Google may hope that localizing IP address visibility and preventing the data from leaving a country will relieve the pressure on Google Analytics in the EU – many EU nation regulators have outright banned its use. The Schrems II law doesn’t focus on IP addresses, but IPs are the specific pieces of personal information that EU citizens (namely, Max Schrems) have used to bring suits against Google Analytics in every EU country.

GA4 will also have new country-level controls, so data collection can be fine-tuned by market or jurisdiction of a law.

Ketchum said that with data-driven attribution modeling built in and other GA4 upgrades, the loss of IP addresses “won’t impact the quality of customers’ reports.”

IP address expiration date

Google is leaving more than a year for brands to transition from UA to GA4 so advertisers can evaluate the data sets simultaneously, Ketchum said.

“We learned from these past migrations that customers are most successful when they have long periods of overlapping data,” he wrote AdExchanger.

The majority of GA4 customers have been in a “dual setup” state for more than a year, he said. Even the laggards will have plenty of time to get comfortable with the new analytics reports.

“That way, they can gain confidence in the new data, develop a comfort level with how it compares to the past, better understand the intentional differences, and can start relying on the new version when it makes sense,” he said.

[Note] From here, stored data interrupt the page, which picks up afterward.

(* ===== verification/Book.v ===== *)
(** * Orders, levels and the level book

    [src/aetelier-types/src/orders.rs], [levels.rs] and [orderbooks/core.rs]: the
    order id encoding, the order builder and [Orderbook], the book of levels that
    the runtime emits and the synchronizers sample.  The random generators and
    [describe] (a vector of floats) are not modelled.  Where an operation reads
    the clock, the time is an argument. *)

From Stdlib Require Import Ascii String.
From S2P Require Import Prelude BTree Strings Numeric Pairs Types Delta.
Local Open Scope nat_scope.
Local Open Scope result_scope.

(** ** orders.rs *)

Inductive OrderSide := Bids | Asks.
Inductive OrderType := Market | Limit.

#[export] Instance OrderSide_eq_dec : EqDecision OrderSide.
Proof. solve_decision. Defined.
#[export] Instance OrderType_eq_dec : EqDecision OrderType.
Proof. solve_decision. Defined.

Definition OrderSide_as_str (s : OrderSide) : string :=
  match s with Bids => "bid" | Asks => "ask" end.

Definition OrderSide_from_str_loose (s : string) : option OrderSide :=
  let s := to_lowercase s in
  if (s =? "bid")%string || (s =? "bids")%string || (s =? "buy")%string then Some Bids
  else if (s =? "ask")%string || (s =? "asks")%string || (s =? "sell")%string
          || (s =? "offer")%string then Some Asks
  else None.

(** [order_side as u64], [order_type as u64] *)
Definition side_bit (s : OrderSide) : N := match s with Bids => 0 | Asks => 1 end.
Definition type_bit (t : OrderType) : N := match t with Market => 0 | Limit => 1 end.

(** [OrderId], a transparent [u64]. *)
Definition TIME_MASK : N := 0x0FFFFFFFFFFFFFFF.

Definition OrderId_new (ts : N) (side : OrderSide) (ty : OrderType) : N :=
  let val := N.land ts TIME_MASK in
  let val := N.lor val (N.shiftl (side_bit side) 63) in
  N.lor val (N.shiftl (type_bit ty) 62).

Definition OrderId_timestamp (id : N) : N := N.land id TIME_MASK.

Definition OrderId_side (id : N) : OrderSide :=
  if (N.land (N.shiftr id 62) 1 =? 0)%N then Bids else Asks.

Definition OrderId_order (id : N) : OrderType :=
  if (N.land (N.shiftr id 63) 1 =? 0)%N then Market else Limit.

(** [x << n] on a [u64]: bits shifted out are lost. *)
Definition u64_shl (x n : N) : N := N.land (N.shiftl x n) u64_max.

Definition encode_order_id (side : OrderSide) (ty : OrderType) (order_ts_us : N) : N :=
  let side_bit := u64_shl (side_bit side) 63 in
  let type_bit := u64_shl (type_bit ty) 62 in
  let timestamp_bits := u64_shl (N.land order_ts_us (N.shiftl 1 60 - 1)) 2 in
  N.lor (N.lor side_bit type_bit) timestamp_bits.

Definition decode_order_id (order_id : N) : OrderSide * OrderType * N :=
  let order_side := if (N.land (N.shiftr order_id 63) 1 =? 0)%N then Bids else Asks in
  let order_type := if (N.land (N.shiftr order_id 62) 1 =? 0)%N then Market else Limit in
  let order_ts_us := N.land (N.shiftr order_id 2) (N.shiftl 1 60 - 1) in
  (order_side, order_type, order_ts_us).

Section Orders.
Context {NU : Numeric}.

Record Order := {
  ord_id : N;
  ord_ts_us : N;
  ord_type : OrderType;
  ord_side : OrderSide;
  ord_price : option F64;
  ord_amount : option F64
}.

Record OrderBuilder := {
  ob_ts_us : option N;
  ob_type : option OrderType;
  ob_side : option OrderSide;
  ob_price : option F64;
  ob_amount : option F64
}.

Definition OrderBuilder_new : OrderBuilder :=
  {| ob_ts_us := None; ob_type := None; ob_side := None; ob_price := None; ob_amount := None |}.

Definition set_side (s : OrderSide) (b : OrderBuilder) : OrderBuilder :=
  {| ob_ts_us := ob_ts_us b; ob_type := ob_type b; ob_side := Some s;
     ob_price := ob_price b; ob_amount := ob_amount b |}.
Definition set_order_type (t : OrderType) (b : OrderBuilder) : OrderBuilder :=
  {| ob_ts_us := ob_ts_us b; ob_type := Some t; ob_side := ob_side b;
     ob_price := ob_price b; ob_amount := ob_amount b |}.
Definition set_order_ts_us (ts : N) (b : OrderBuilder) : OrderBuilder :=
  {| ob_ts_us := Some ts; ob_type := ob_type b; ob_side := ob_side b;
     ob_price := ob_price b; ob_amount := ob_amount b |}.
Definition set_price (p : F64) (b : OrderBuilder) : OrderBuilder :=
  {| ob_ts_us := ob_ts_us b; ob_type := ob_type b; ob_side := ob_side b;
     ob_price := Some p; ob_amount := ob_amount b |}.
Definition set_amount (a : F64) (b : OrderBuilder) : OrderBuilder :=
  {| ob_ts_us := ob_ts_us b; ob_type := ob_type b; ob_side := ob_side b;
     ob_price := ob_price b; ob_amount := Some a |}.

(** [now] is read only when no timestamp was set. *)
Definition OrderBuilder_build (now : N) (b : OrderBuilder) : Result Order BuildError :=
  let? order_side := ok_or (MissingField "side") (ob_side b) in
  let? order_type := ok_or (MissingField "order_type") (ob_type b) in
  let order_ts_us := default now (ob_ts_us b) in
  Ok {| ord_id := encode_order_id order_side order_type order_ts_us;
        ord_ts_us := order_ts_us; ord_type := order_type; ord_side := order_side;
        ord_price := ob_price b; ord_amount := ob_amount b |}.

(** ** levels.rs *)

Record Level := {
  level_id : N;
  level_side : OrderSide;
  level_price : Dec;
  level_volume : Dec;
  level_orders : list Order
}.

(** ** core.rs *)

Record Orderbook := {
  orderbook_id : N;
  orderbook_ts_us : N;
  ob_source_ts_us : N;
  ob_local_ts_us : N;
  ob_rtt_us : N;
  ob_pair : TradingPair;
  ob_exchange : string;
  ob_bids : btree Dec Level;
  ob_asks : btree Dec Level
}.

Definition Orderbook_new (id ts : N) (p : TradingPair) (e : string) (bs az : btree Dec Level)
    : Orderbook := {|
  orderbook_id := id; orderbook_ts_us := ts; ob_source_ts_us := 0; ob_local_ts_us := 0;
  ob_rtt_us := 0; ob_pair := p; ob_exchange := e; ob_bids := bs; ob_asks := az
|}.

Definition by_price (l : Level) : Dec * Level := (level_price l, l).

Definition Orderbook_from_levels (id ts : N) (p : TradingPair) (e : string)
    (bs az : list Level) : Orderbook :=
  Orderbook_new id ts p e (bt_collect (map by_price bs)) (bt_collect (map by_price az)).

Definition Orderbook_empty (p : TradingPair) (e : string) : Orderbook :=
  Orderbook_new 0 0 p e [] [].

(** Re-stamped to a grid period. *)
Definition with_ts (ts : N) (o : Orderbook) : Orderbook := {|
  orderbook_id := orderbook_id o; orderbook_ts_us := ts;
  ob_source_ts_us := ob_source_ts_us o; ob_local_ts_us := ob_local_ts_us o;
  ob_rtt_us := ob_rtt_us o; ob_pair := ob_pair o; ob_exchange := ob_exchange o;
  ob_bids := ob_bids o; ob_asks := ob_asks o
|}.

Definition with_book_sides (bs az : btree Dec Level) (o : Orderbook) : Orderbook := {|
  orderbook_id := orderbook_id o; orderbook_ts_us := orderbook_ts_us o;
  ob_source_ts_us := ob_source_ts_us o; ob_local_ts_us := ob_local_ts_us o;
  ob_rtt_us := ob_rtt_us o; ob_pair := ob_pair o; ob_exchange := ob_exchange o;
  ob_bids := bs; ob_asks := az
|}.

Definition Orderbook_best_bid (o : Orderbook) : option Dec := option_map fst (bt_last (ob_bids o)).
Definition Orderbook_best_ask (o : Orderbook) : option Dec := option_map fst (bt_first (ob_asks o)).

Definition Orderbook_mid_price (o : Orderbook) : option Dec :=
  match Orderbook_best_bid o, Orderbook_best_ask o with
  | Some b, Some a => Some (ddiv (dadd b a) (dfrom 2))
  | _, _ => None
  end.

Definition Orderbook_spread (o : Orderbook) : option Dec :=
  match Orderbook_best_bid o, Orderbook_best_ask o with
  | Some b, Some a => Some (dsub a b)
  | _, _ => None
  end.

Definition find_level (price : Dec) (o : Orderbook) : Result (OrderSide * Level) OrderbookError :=
  match bt_get price (ob_bids o) with
  | Some l => Ok (Bids, l)
  | None =>
    match bt_get price (ob_asks o) with
    | Some l => Ok (Asks, l)
    | None => Err (LevelNotFound (dshow price))
    end
  end.

Definition retrieve_level (price : Dec) (o : Orderbook) : Result Level OrderbookError :=
  match find_level price o with Ok (_, l) => Ok l | Err e => Err e end.

Definition delete_level (price : Dec) (o : Orderbook) : Orderbook * Result unit OrderbookError :=
  match bt_get price (ob_bids o), bt_get price (ob_asks o) with
  | Some _, _ => (with_book_sides (bt_remove price (ob_bids o)) (ob_asks o) o, Ok tt)
  | None, Some _ => (with_book_sides (ob_bids o) (bt_remove price (ob_asks o)) o, Ok tt)
  | None, None => (o, Err (LevelNotFound (dshow price)))
  end.

(** A replaced level keeps its id. *)
Definition insert_into (l : Level) (side : btree Dec Level) : btree Dec Level :=
  let id := match bt_get (level_price l) side with
            | Some existing => level_id existing
            | None => level_id l
            end in
  bt_insert (level_price l)
    {| level_id := id; level_side := level_side l; level_price := level_price l;
       level_volume := level_volume l; level_orders := level_orders l |} side.

Definition insert_level (l : Level) (o : Orderbook) : Orderbook * Result unit OrderbookError :=
  match level_side l with
  | Bids => (with_book_sides (insert_into l (ob_bids o)) (ob_asks o) o, Ok tt)
  | Asks => (with_book_sides (ob_bids o) (insert_into l (ob_asks o)) o, Ok tt)
  end.

(** [slice::binary_search_by] on the creation times: halving of [lo, hi). *)
Fixpoint binary_search (fuel : nat) (os : list Order) (ts : N) (lo hi : nat) : option nat :=
  match fuel with
  | O => None
  | S fuel' =>
    if hi <=? lo then None
    else
      let mid := lo + (hi - lo) / 2 in
      match os !! mid with
      | None => None
      | Some o =>
        match N.compare (ord_ts_us o) ts with
        | Eq => Some mid
        | Lt => binary_search fuel' os ts (S mid) hi
        | Gt => binary_search fuel' os ts lo mid
        end
      end
  end.

Definition search_order (os : list Order) (ts : N) : option nat :=
  binary_search (S (length os)) os ts 0 (length os).

Definition find_order (price : Dec) (ts : N) (o : Orderbook)
    : Result (OrderSide * Level * nat) OrderbookError :=
  match find_level price o with
  | Err e => Err e
  | Ok (side, l) =>
    match level_orders l with
    | [] => Err (OrderNotFound ts)
    | os =>
      match search_order os ts with
      | Some i => Ok (side, l, i)
      | None => Err (OrderNotFound ts)
      end
    end
  end.

Definition retrieve_order (price : Dec) (ts : N) (o : Orderbook) : Result Order OrderbookError :=
  match find_order price ts o with
  | Err e => Err e
  | Ok (_, l, i) =>
    match level_orders l !! i with Some x => Ok x | None => Err (OrderNotFound ts) end
  end.

Definition with_orders (os : list Order) (l : Level) : Level := {|
  level_id := level_id l; level_side := level_side l; level_price := level_price l;
  level_volume := level_volume l; level_orders := os
|}.

(** [self.<side>.get_mut(&price).unwrap()], changed by [f]. *)
Definition update_level (side : OrderSide) (price : Dec) (f : Level -> Level) (o : Orderbook)
    : Orderbook :=
  let upd m := match bt_get price m with Some l => bt_insert price (f l) m | None => m end in
  match side with
  | Bids => with_book_sides (upd (ob_bids o)) (ob_asks o) o
  | Asks => with_book_sides (ob_bids o) (upd (ob_asks o)) o
  end.

Definition delete_order (price : Dec) (ts : N) (o : Orderbook)
    : Orderbook * Result unit OrderbookError :=
  match find_order price ts o with
  | Err e => (o, Err e)
  | Ok (side, _, i) =>
    (update_level side price (fun l => with_orders (delete i (level_orders l)) l) o, Ok tt)
  end.

Definition BuildError_fmt (e : BuildError) : string :=
  match e with
  | MissingField f => ("missing required field: " ++ f)%string
  | InvalidField f r => ("invalid " ++ f ++ ": " ++ r)%string
  end.

Definition insert_order (now : N) (price : Dec) (amount : F64) (o : Orderbook)
    : Orderbook * Result unit OrderbookError :=
  match find_level price o with
  | Err e => (o, Err e)
  | Ok (side, _) =>
    let builder := set_amount amount (set_price (decimal_to_f64 price)
      (set_side side (set_order_type Limit (set_order_ts_us now OrderBuilder_new)))) in
    match OrderBuilder_build now builder with
    | Err e => (o, Err (BuilderError (BuildError_fmt e)))
    | Ok order =>
      (update_level side price (fun l => with_orders (level_orders l ++ [order]) l) o, Ok tt)
    end
  end.

Definition modify_order (now ts : N) (price : Dec) (amount : F64) (o : Orderbook)
    : Orderbook * Result Order OrderbookError :=
  match find_order price ts o with
  | Err e => (o, Err e)
  | Ok (side, l, i) =>
    match level_orders l !! i with
    | None => (o, Err (OrderNotFound ts))
    | Some old =>
      match ord_price old with
      | None => (o, Err (InvalidInput "Cannot modify order: price is None"))
      | Some order_price =>
        let builder := set_amount amount (set_price order_price
          (set_order_ts_us (ord_ts_us old)
            (set_order_type (ord_type old) (set_side (ord_side old) OrderBuilder_new)))) in
        match OrderBuilder_build now builder with
        | Err e => (o, Err (BuilderError (BuildError_fmt e)))
        | Ok order =>
          (update_level side price (fun l => with_orders (<[i := order]> (level_orders l)) l) o,
           Ok order)
        end
      end
    end
  end.

(** One side of [from_normalized_snapshot]; [what] is ["bid"] or ["ask"]. *)
Fixpoint parse_book_levels (what : string) (side : OrderSide) (i : N)
    (levels : list (string * string)) (m : btree Dec Level)
    : Result (btree Dec Level) OrderbookError :=
  match levels with
  | [] => Ok m
  | (p, s) :: levels' =>
    match dparse p with
    | Err e => Err (ParseError (what ++ " price '" ++ p ++ "': " ++ e)%string)
    | Ok price =>
      match dparse s with
      | Err e => Err (ParseError (what ++ " size '" ++ s ++ "': " ++ e)%string)
      | Ok sz =>
        parse_book_levels what side (i + 1) levels'
          (bt_insert price {| level_id := i mod 4294967296; level_side := side; level_price := price;
                              level_volume := sz; level_orders := [] |} m)
      end
    end
  end.

Definition from_normalized_snapshot (d : NormalizedDelta) (e : string) (ts : N)
    : Result Orderbook OrderbookError :=
  let hinted := match Exchange_from_str_loose e with
                | Some ex => from_exchange_symbol (symbol d) ex
                | None => None
                end in
  match or_else hinted (result_ok (TradingPair_from_str (symbol d))) with
  | None => Err (ParseError ("cannot parse trading pair from '" ++ symbol d ++
                             "' (exchange: " ++ e ++ ")")%string)
  | Some p =>
    match parse_book_levels "bid" Bids 0 (nd_bids d) [] with
    | Err err => Err err
    | Ok bs =>
      match parse_book_levels "ask" Asks 0 (nd_asks d) [] with
      | Err err => Err err
      | Ok az => Ok (Orderbook_new 0 ts p e bs az)
      end
    end
  end.

(** ob_sync.rs: the levels of a delta book, best first, numbered. *)
Definition number_levels (side : OrderSide) (levels : list (Dec * Dec)) : list Level :=
  imap (fun i l => {| level_id := N.of_nat i mod 4294967296; level_side := side;
                      level_price := l.1; level_volume := l.2; level_orders := [] |}) levels.

Definition capture_levels (b : OrderbookDelta) : list Level * list Level :=
  (number_levels Bids (top_bids (bid_depth b) b), number_levels Asks (top_asks (ask_depth b) b)).

(** core.rs [capture_levels] *)
Definition Orderbook_capture_levels (b : OrderbookDelta) (o : Orderbook) : Orderbook :=
  Orderbook_new 0 (orderbook_ts_us o) (ob_pair o) (ob_exchange o)
    (bt_collect (map by_price (number_levels Bids (top_bids (bid_depth b) b))))
    (bt_collect (map by_price (number_levels Asks (top_asks (ask_depth b) b)))).
End Orders.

And GA4 is sweetening the pill with some additional benefits.

And by “benefits,” I mean Google integrations.

There’s the native data-driven attribution integration, of course. GA4 also integrates directly with BigQuery, the Google cloud data warehouse product, which is new to GA4.

One metric exclusive to GA4 is YouTube Engaged Views. With UA and previous analytics versions, YouTube measurement was limited to page views and session data, when someone starts and stops a video, say, or when multiple videos are viewed one after another.

“In Google Analytics 4 these are just two of the dozens of events that can be automatically collected,” Ketchum said, including purchases, user scrolling, button clicks, external links, forms submissions and video plays, as well as metrics created by the customer.

Those metrics and integrations were formerly only available to high-paying enterprise customers. Now they’re embedded in analytics for all advertisers.

And since GA4 is inherently web-and-app, whereas UA was all about the web, it also comes with integrations with the Google app developer toolkit Firebase, the Google Play Store and AdMob, Google’s in-app advertising network.

Welcome to the new Google, featuring Google.